If people want to change their usual eating habits, it is worth discussing this with a doctor or nutritionist, especially for a change such as fasting.
It is important to plan workouts during IF to stay safe. Some considerations are:
- Type of exercise: There are two types of exercise, aerobic and anaerobic. Aerobic exercise, or ‘cardio,’ is exercise over a sustained period, such as running, walking, and cycling. Anaerobic is exercise that requires maximum effort over a short period, such as weight lifting or sprinting.
Which type of exercise a person does will likely depend on the type of fast they do. For example, a person doing 16:8 or nightly fasts can do either aerobic or anaerobic exercise during their periods of eating.
However, if someone is doing alternate days and wants to exercise during their day of not eating, they should probably stick to less intense aerobic exercise.
- Timing of the exercise: Although a person can exercise in a fasted state, it may be better to time exercise for after meals.
- Type of food: If exercising during periods of eating, it is important to consider what to eat.

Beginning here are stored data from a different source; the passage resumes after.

(* ================================================================== *)
(** ** Persistence and daily statistics (checker.js) *)
(* ================================================================== *)

Definition setMonitors (db : Database) (l : list Monitor) : Database :=
  {| monitors := l; monitor_checks := monitor_checks db;
     incidents := incidents db; uptime_stats := uptime_stats db;
     alert_contacts := alert_contacts db;
     monitor_alert_contacts := monitor_alert_contacts db |}.

Definition setChecks (db : Database) (l : list CheckRow) : Database :=
  {| monitors := monitors db; monitor_checks := l;
     incidents := incidents db; uptime_stats := uptime_stats db;
     alert_contacts := alert_contacts db;
     monitor_alert_contacts := monitor_alert_contacts db |}.

Definition setIncidents (db : Database) (l : list IncidentRow) : Database :=
  {| monitors := monitors db; monitor_checks := monitor_checks db;
     incidents := l; uptime_stats := uptime_stats db;
     alert_contacts := alert_contacts db;
     monitor_alert_contacts := monitor_alert_contacts db |}.

Definition setStats (db : Database) (l : list StatRow) : Database :=
  {| monitors := monitors db; monitor_checks := monitor_checks db;
     incidents := incidents db; uptime_stats := l;
     alert_contacts := alert_contacts db;
     monitor_alert_contacts := monitor_alert_contacts db |}.

Definition setDB (env : Env) (db : Database) : Env :=
  {| DB := db; UPTIME_MONITOR_KV := UPTIME_MONITOR_KV env |}.

Definition setKV (env : Env) (kv : KV) : Env :=
  {| DB := DB env; UPTIME_MONITOR_KV := kv |}.

(** The key an [INTEGER PRIMARY KEY AUTOINCREMENT] column gives the next
    row of a table no row was deleted from. *)
Definition nextId (ids : list Z) : Z := 1 + fold_right Z.max 0 ids.

(** SQL arithmetic on nullable operands; division by zero is [NULL]. *)
Definition sqlZ (f : Z -> Z -> Z) (a b : option Z) : option Z :=
  match a, b with
  | Some x, Some y => Some (f x y)
  | _, _ => None
  end.

Definition sqlRunningAvg (avg : option Q) (total : option Z) (rt : Z) : option Q :=
  match avg, total with
  | Some a, Some n =>
      if n =? 0 then None
      else Some (Qred ((a * inject_Z (n - 1) + inject_Z rt) / inject_Z n))
  | _, _ => None
  end.

(** [(stats.successful_checks / stats.total_checks) * 100] *)
Definition uptimePercent (successful total : option Z) : option Q :=
  if JS.numOr0 total =? 0 then None
  else Some (Qred (inject_Z (JS.numOr0 successful) / inject_Z (JS.numOr0 total) * 100)).

Definition statKey (monitorId date : Z) (r : StatRow) : bool :=
  (st_monitor_id r =? monitorId) && (st_date r =? date).

(** The [DO UPDATE SET] arm of the upsert.  Every right-hand side is
    evaluated on the row as it is before the update. *)
Definition upsertUpdate (upInc rt : Z) (r : StatRow) : StatRow :=
  {| st_monitor_id := st_monitor_id r;
     st_date := st_date r;
     total_checks := sqlZ Z.add (total_checks r) (Some 1);
     successful_checks := sqlZ Z.add (successful_checks r) (Some upInc);
     uptime_percentage := uptime_percentage r;
     avg_response_time_ms :=
       sqlRunningAvg (avg_response_time_ms r) (total_checks r) rt;
     min_response_time_ms := sqlZ Z.min (min_response_time_ms r) (Some rt);
     max_response_time_ms := sqlZ Z.max (max_response_time_ms r) (Some rt);
     up_checks := up_checks r;
     down_checks := down_checks r;
     avg_response_time := avg_response_time r;
     min_response_time := min_response_time r;
     max_response_time := max_response_time r;
     downtime_duration := downtime_duration r;
     downtime_incidents := downtime_incidents r |}.

(** The [VALUES (?, ?, 1, ?, ?, ?, ?)] arm of the upsert. *)
Definition upsertInsert (monitorId today upInc rt : Z) : StatRow :=
  {| st_monitor_id := monitorId;
     st_date := today;
     total_checks := Some 1;
     successful_checks := Some upInc;
     uptime_percentage := Some 100%Q;
     avg_response_time_ms := Some (inject_Z rt);
     min_response_time_ms := Some rt;
     max_response_time_ms := Some rt;
     up_checks := None;
     down_checks := None;
     avg_response_time := None;
     min_response_time := None;
     max_response_time := None;
     downtime_duration := None;
     downtime_incidents := None |}.

Definition setUptimePercentage (p : option Q) (r : StatRow) : StatRow :=
  {| st_monitor_id := st_monitor_id r;
     st_date := st_date r;
     total_checks := total_checks r;
     successful_checks := successful_checks r;
     uptime_percentage := p;
     avg_response_time_ms := avg_response_time_ms r;
     min_response_time_ms := min_response_time_ms r;
     max_response_time_ms := max_response_time_ms r;
     up_checks := up_checks r;
     down_checks := down_checks r;
     avg_response_time := avg_response_time r;
     min_response_time := min_response_time r;
     max_response_time := max_response_time r;
     downtime_duration := downtime_duration r;
     downtime_incidents := downtime_incidents r |}.

Definition mapWhere {A} (p : A -> bool) (f : A -> A) (l : list A) : list A :=
  map (fun r => if p r then f r else r) l.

Pre-workout nutrition should consist of a meal 2–3 hours before exercise rather than just before. It can be rich in complex carbohydrates, such as whole grain cereal and protein.
A post-workout meal should consist of carbohydrates, high quality proteins, and fats to help recovery.

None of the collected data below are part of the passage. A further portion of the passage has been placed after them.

Lemma rfind_from_spec (c : ascii) (s : string) :
  forall pos start stop, 0 <= pos ->
  let r := py.rfind_from c s pos start stop in
  (r = -1 /\
   forall k, start <= pos + Z.of_nat k < stop -> String.get k s <> Some c)
  \/
  (exists k, r = pos + Z.of_nat k /\ start <= r < stop /\
             String.get k s = Some c /\
             forall k', (k < k')%nat -> pos + Z.of_nat k' < stop ->
                        String.get k' s <> Some c).
Proof.
  induction s as [|x s IH]; intros pos start stop Hpos; cbn [py.rfind_from].
  - left. split; [reflexivity|]. intros k _. destruct k; discriminate.
  - cbv zeta.
    destruct (IH (pos + 1) start stop ltac:(lia)) as [[Hr Hnone]|(k & Hr & Hin & Hget & Hlast)].
    + rewrite Hr. cbn [Z.leb Z.compare].
      destruct ((start <=? pos) && (pos <? stop) && Ascii.eqb x c) eqn:Hc.
      * right. exists 0%nat.
        apply andb_prop in Hc as [Hc Hx]. apply andb_prop in Hc as [H1 H2].
        apply Z.leb_le in H1. apply Z.ltb_lt in H2. apply Ascii.eqb_eq in Hx.
        subst x. repeat split; try (cbn; lia).
        intros k' Hk' Hlt. destruct k' as [|k']; [lia|]. cbn [String.get].
        apply Hnone. lia.
      * left. split; [reflexivity|].
        intros k Hk. destruct k as [|k]; cbn [String.get].
        -- intros [= ->]. rewrite Ascii.eqb_refl in Hc.
           replace (start <=? pos) with true in Hc by (symmetry; apply Z.leb_le; lia).
           replace (pos <? stop) with true in Hc by (symmetry; apply Z.ltb_lt; lia).
           discriminate.
        -- apply Hnone. lia.
    + replace (0 <=? py.rfind_from c s (pos + 1) start stop) with true
        by (symmetry; apply Z.leb_le; lia).
      right. exists (S k). repeat split; try lia; [exact Hget|].
      intros k' Hk' Hlt. destruct k' as [|k']; [lia|]. cbn [String.get].
      apply Hlast; lia.
Qed.

(** [content.rfind("\n", 0, stop)] is the offset of the last newline
    strictly before [stop], or [-1] when there is none. *)
Lemma rfind_newline_spec (content : string) (stop : Z) :
  0 <= stop ->
  let r := py.rfind content newline 0 stop in
  (r = -1 /\ forall j, 0 <= j < stop -> char_at content j <> Some newline)
  \/
  (0 <= r < stop /\ char_at content r = Some newline /\
   forall j, r < j < stop -> char_at content j <> Some newline).
Proof.
  intros Hstop. unfold py.rfind, py.adjust_index.
  assert (Hlen : 0 <= py.len content) by (unfold py.len; lia).
  replace (0 <? 0) with false by reflexivity.
  replace (stop <? 0) with false by (symmetry; apply Z.ltb_ge; lia).
  rewrite (Z.min_l 0) by lia.
  assert (Hchar : forall j, 0 <= j -> char_at content j = String.get (Z.to_nat j) content).
  { intros j Hj. unfold char_at.
    now replace (j <? 0) with false by (symmetry; apply Z.ltb_ge; lia). }
  assert (Hout : forall j, py.len content <= j -> char_at content j <> Some newline).
  { intros j Hj. rewrite Hchar by lia. rewrite get_beyond; [discriminate|].
    unfold py.len in Hj. lia. }
  destruct (rfind_from_spec newline content 0 0 (Z.min stop (py.len content)) ltac:(lia))
    as [[Hr Hnone]|(k & Hr & Hin & Hget & Hlast)].
  - left. split; [exact Hr|]. intros j Hj.
    destruct (Z.lt_ge_cases j (py.len content)) as [Hlt|Hge]; [|auto].
    rewrite Hchar by lia. apply Hnone. lia.
  - right. cbv zeta. rewrite Hr. cbn [Z.add] in *. repeat split; try lia.
    + rewrite Hchar by lia. now rewrite Nat2Z.id.
    + intros j Hj.
      destruct (Z.lt_ge_cases j (py.len content)) as [Hlt|Hge]; [|auto].
      rewrite Hchar by lia. apply Hlast; lia.
Qed.

Lemma indent_of_bounds content region :
  0 <= begin region ->
  0 <= indent_of content region <= begin region /\
  (forall j, begin region - indent_of content region <= j < begin region ->
             char_at content j <> Some newline) /\
  (indent_of content region = begin region \/
   char_at content (begin region - indent_of content region - 1) = Some newline).
Proof.
  intros Hb. unfold indent_of.
  destruct (rfind_newline_spec content (begin region) Hb)
    as [[Hr Hnone]|(Hin & Hnl & Hlast)].
  - rewrite Hr. split; [lia|]. split.
    + intros j Hj. apply Hnone. lia.
    + left. lia.
  - split; [lia|]. split.
    + intros j Hj. apply Hlast. lia.
    + right.
      replace (begin region - (begin region - py.rfind content newline 0 (begin region) - 1) - 1)
        with (py.rfind content newline 0 (begin region)) by lia.
      exact Hnl.
Qed.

After planning the workout, it is also worth considering the following tips to stay safe.
- Exercising after periods of eating: This will provide a person with the energy they need to complete a workout
- Sticking to low-intensity exercises: If in a fasted state, a person may wish to try and do low intensity aerobic exercise. However, if exercising after eating, it is usually safe to do any type of exercise.
- Listening to what the body is saying: If someone is starting to feel unwell during exercise while on IF, they should stop.
- Staying hydrated: Even when not IF, it is essential to keep hydrated during exercise. As most of the human body is water, it is vital to replace fluids lost during exercise.
For some people fasting and exercising may be more dangerous, including:
- people with diabetes
- people with low blood pressure
- people who have previously had disordered eating
- pregnant women
- women who are breastfeeding
If a person has underlying health conditions but wishes to try IF and exercise, it is best they discuss this with their doctor.
People may fast for a variety of reasons, such a religion, diet, or other potential health benefits. It is possible to exercise during IF safely.
Although IF and exercise may help weight loss, there is conflicting evidence saying whether it is more effective than other means, such as calorie restricted eating.
Possible benefits to fasting and exercise are an improvement in the autophagy process and possible anti-aging effects.
However, people may not be able to build muscle during IF and may find they perform poorer in their workouts. A person may want to consider another diet if they wish to build muscle
There are many types of IF. Whichever a person chooses to do, they should plan the workout accordingly and consider potential safety measures.